Excessive thrombocytosis due to bone marrow recovery occurred during
anti-myeloma therapy. Treatment for MM had no effect on ET; concomitant
ET did not decrease the efficacy of anti-myeloma therapies in this frail
patient.
Introduction
Dual malignancies occurring in the same patient are reported in the
literature [1]; however, dual hematological malignancies (DHMs) are
recognized less frequently [2-5] and are likely underreported
[6]. DHMs can been classified as either synchronous (SDHMs), when
occurring within six months of diagnosis of the first malignancy, or
asynchronous when occurring later [1]. Using a more restrictive cut
off of one month, we had earlier reported a 1.5% incidence of SDHMs in
patients referred to our cancer center [6]. The detection of DHMs
may be an incidental finding during routine bloodwork or during
investigation of discrepant clinical and laboratory findings [6].

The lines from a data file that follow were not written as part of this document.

(** X7. The cache never serves stale levels.  After any sequence of
    [add_order], [modify_order], [cancel_order], [execute_trade], [clear]
    and [get_top10_snapshot] calls on a new book, a read of the top ten
    levels gives the arrays computed from the side maps as they are at
    that moment, and so does a second read served from the cache. *)
Theorem top10_never_stale (calls : list book_call) (snap : MBPSnapshot.t) :
  let b := run_calls calls OrderBook.init in
  arrays (OrderBook.get_top10_snapshot snap b).1 = fresh_top10 b ∧
  arrays
    (OrderBook.get_top10_snapshot snap (OrderBook.get_top10_snapshot snap b).2).1 =
  fresh_top10 b.
Proof.
  intros b.
  assert (Hc : cache_coherent b).
  { apply run_calls_coherent. by apply cache_coherent_invalid. }
  split; [by apply get_top10_coherent|].
  pose proof (apply_call_coherent CallTop10 b Hc) as Hc'. simpl in Hc'.
  assert (Hsame : OrderBook.get_top10_snapshot snap b = 
     ((OrderBook.get_top10_snapshot snap b).1,
      (OrderBook.get_top10_snapshot MBPSnapshot.init b).2)) by done.
  rewrite Hsame. cbn [snd].
  rewrite (get_top10_coherent _ _ Hc').
  unfold OrderBook.get_top10_snapshot. by destruct (OrderBook.cache_valid_ b).
Qed.

(** ** Counting the resting orders *)

Lemma chained_length st om m :
  levels_ok st om m → chained m = Z.of_nat (length (chains m)).
Proof.
  intros Hm. unfold chained, chains. rewrite map_fold_foldr.
  assert (Hall : ∀ x, x ∈ map_to_list m →
            Level.order_count x.2 = Z.of_nat (length (Level.chain x.2))).
  { intros [px l] Hx. apply elem_of_map_to_list in Hx.
    apply (lv_count _ _ _ _ (Hm _ _ Hx)). }
  induction (map_to_list m) as [|x L IH]; [done|].
  simpl. rewrite length_app, Nat2Z.inj_add, IH by (intros; apply Hall; by right).
  pose proof (Hall x (list_elem_of_here _ _)) as Hx. destruct x as [px l].
  simpl in *. by rewrite Hx.
Qed.

Lemma chains_elem m p :
  p ∈ chains m ↔ ∃ px l, m !! px = Some l ∧ p ∈ Level.chain l.
Proof.
  unfold chains. rewrite list_elem_of_bind. split.
  - intros ([px l] & Hp & Hx). apply elem_of_map_to_list in Hx. eauto.
  - intros (px & l & Hl & Hp). exists (px, l). split; [done|].
    by apply elem_of_map_to_list.
Qed.

Lemma chains_NoDup b sm : book_inv b → NoDup (chains (OrderBook.levels sm b)).
Proof.
  intros Hb. unfold chains. apply NoDup_bind.
  - intros [px1 l1] [px2 l2] p H1 H2 Hp1 Hp2.
    apply elem_of_map_to_list in H1, H2. simpl in *.
    destruct (inv_unique_level b sm sm px1 px2 l1 l2 p Hb H1 Hp1 H2 Hp2) as [_ ->].
    congruence.
  - intros [px l] Hx. apply elem_of_map_to_list in Hx.
    apply (lv_chain _ _ _ _ (inv_levels b Hb sm _ _ Hx)).
  - apply NoDup_map_to_list.
Qed.

(** X8. On a well-formed book [get_active_orders] is the number of orders
    the levels of the two sides count: the sum of [order_count] over the
    bid levels and the ask levels. *)
Theorem active_orders_chained b :
  book_inv b →
  Z.of_nat (OrderBook.get_active_orders b) =
    chained (OrderBook.bid_levels_ b) + chained (OrderBook.ask_levels_ b).
Proof.
  intros Hb.
  change (OrderBook.bid_levels_ b) with (OrderBook.levels Bids b).
  change (OrderBook.ask_levels_ b) with (OrderBook.levels Asks b).
  rewrite (chained_length _ _ _ (inv_levels b Hb Bids)).
  rewrite (chained_length _ _ _ (inv_levels b Hb Asks)).
  rewrite <- Nat2Z.inj_add, <- length_app. f_equal.
  unfold OrderBook.get_active_orders.
  rewrite <- length_map_to_list, <- (length_fmap snd).
  apply Permutation_length, NoDup_Permutation.
  - apply NoDup_fmap_2_strong; [|apply NoDup_map_to_list].
    intros [id1 p1] [id2 p2] H1 H2 Heq. simpl in Heq. subst p2.
    apply elem_of_map_to_list in H1, H2.
    by rewrite (inv_ids_inj b id1 id2 p1 Hb H1 H2).
  - apply NoDup_app. split; [apply (chains_NoDup b Bids Hb)|].
    split; [|apply (chains_NoDup b Asks Hb)].
    intros p Hp1 Hp2.
    apply chains_elem in Hp1 as (px1 & l1 & Hl1 & Hq1).
    apply chains_elem in Hp2 as (px2 & l2 & Hl2 & Hq2).
    by destruct (inv_unique_level b Bids Asks px1 px2 l1 l2 p Hb Hl1 Hq1 Hl2 Hq2).
  - intros p. rewrite list_elem_of_fmap, elem_of_app, !chains_elem. split.
    + intros ([id q] & -> & Hx). apply elem_of_map_to_list in Hx. simpl.
      destruct (inv_resting b id q Hb Hx) as (o & sm & l & _ & _ & _ & Hl & Hq).
      destruct sm; [left | right]; eauto.
    + intros [(px & l & Hl & Hq)|(px & l & Hl & Hq)].
      * destruct (inv_chained b Bids px l p Hb Hl Hq) as (o & _ & _ & _ & Hid).
        exists (Order.order_id o, p). split; [done|]. by apply elem_of_map_to_list.
      * destruct (inv_chained b Asks px l p Hb Hl Hq) as (o & _ & _ & _ & Hid).
        exists (Order.order_id o, p). split; [done|]. by apply elem_of_map_to_list.
Qed.

Lemma active_orders_chained_witness :
  Z.of_nat (OrderBook.get_active_orders two_bids_book) =
    chained (OrderBook.bid_levels_ two_bids_book) +
    chained (OrderBook.ask_levels_ two_bids_book).
Proof. apply (active_orders_chained two_bids_book two_bids_book_inv). Defined.

(** ** The order slab *)

(** X9. [allocate] on a well-formed pool hands out an address that holds no
    order and keeps the pool well formed; the address is a slab slot while
    the free list is not empty, and a heap object afterwards.  A slab slot
    that is freed is the next address handed out; an address outside the
    slab that is freed does not enter the free list. *)
Theorem allocate_fresh pool v :
  pool_ok pool →
  let r := OrderPool.allocate v pool in
  OrderPool.objects_ pool !! r.1 = None ∧
  OrderPool.objects_ r.2 = <[r.1 := v]> (OrderPool.objects_ pool) ∧
  pool_ok r.2 ∧
  (OrderPool.free_list_ pool ≠ [] → 0 <= r.1 < OrderPool.POOL_SIZE) ∧
  (OrderPool.free_list_ pool = [] →
     r.1 = OrderPool.heap_next_ pool ∧ OrderPool.POOL_SIZE <= r.1) ∧
  (∀ q w, 0 <= q < OrderPool.POOL_SIZE →
     (OrderPool.allocate w (OrderPool.deallocate q pool)).1 = q) ∧
  (∀ q, ¬ 0 <= q < OrderPool.POOL_SIZE →
     OrderPool.free_list_ (OrderPool.deallocate q pool) = OrderPool.free_list_ pool).
Proof.
  intros Hp r.
  destruct (OrderPool.allocate v pool) as [p pool'] eqn:Hal.
  destruct (allocate_ok _ _ _ _ Hp Hal) as (H1 & H2 & H3).
  unfold r. cbn [fst snd]. split_and!; try done.
  - intros Hne. unfold OrderPool.allocate in Hal.
    destruct (OrderPool.free_list_ pool) as [|q rest] eqn:Hf; [done|].
    injection Hal as <- _. apply (pool_free _ Hp). rewrite Hf. left.
  - intros He. unfold OrderPool.allocate in Hal. rewrite He in Hal.
    injection Hal as <- _. split; [done|]. apply (pool_heap _ Hp).
  - intros q w Hq. unfold OrderPool.deallocate.
    by rewrite bool_decide_eq_true_2.
  - intros q Hq. unfold OrderPool.deallocate.
    by rewrite bool_decide_eq_false_2.
Qed.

The observed underreporting, and potential under detection, of SDHMs may
be because of masking from the primary malignancy [6]. DHMs
involving essential thrombocythemia (ET) and multiple myeloma (MM) are
quite uncommon, and most cases report MM developing years after ET
diagnosis. The occurrence of these two malignancies synchronously is
extremely rare. We report a case of concurrent MM and ET in a frail
elderly patient. We review the literature, discuss possible mechanisms,
and present potential challenges in the management of such patients.
Patient Information/ Clinical Findings
An 86-year-old female presented to the emergency in May 2016 with
confusion, hypercalcemia, and acute kidney injury. Her past medical
history included hypertension, hyperlipidemia, and osteoporosis. She was
brought to the clinic on a stretcher with an Eastern Cooperative
Oncology Group (ECOG) status of 4. On examination, she was disoriented
and had tenderness along her left rib cage. Investigations showed
hemoglobin (Hb) 82 g/L, macrocytosis (MCV 134), rouleaux, WBC 4.2
x109 with normal differential, and platelets 226 x
109/L (shown in Fig. 1A). Chemistry showed total
protein 99 g/L, albumin 26 g/L, calcium 3.15 mmol/L, and creatinine
clearance 17 mL/min. Total IgG was elevated (45.9 g/L) with reciprocally
decreased IgA and IgM. Monoclonal Protein (MP) was 41.8 g/L. Free Light
Chain (FLC) lambda was elevated (9,050 mg/L). Skeletal survey showed
osteopenia and a T12 vertebral compression fracture. Bone marrow (BM)
examination showed infiltration by plasma cells comprising up to 90% of
nucleated cells including occasional binuclear and atypical plasma cells
(PC) (shown in Fig. 1B). The PC were kappa restricted and had strong
cytoplasmic CD138+ expression (shown in Fig. 1C). Erythroid and
megakaryocytic maturation was reduced but normal morphologically.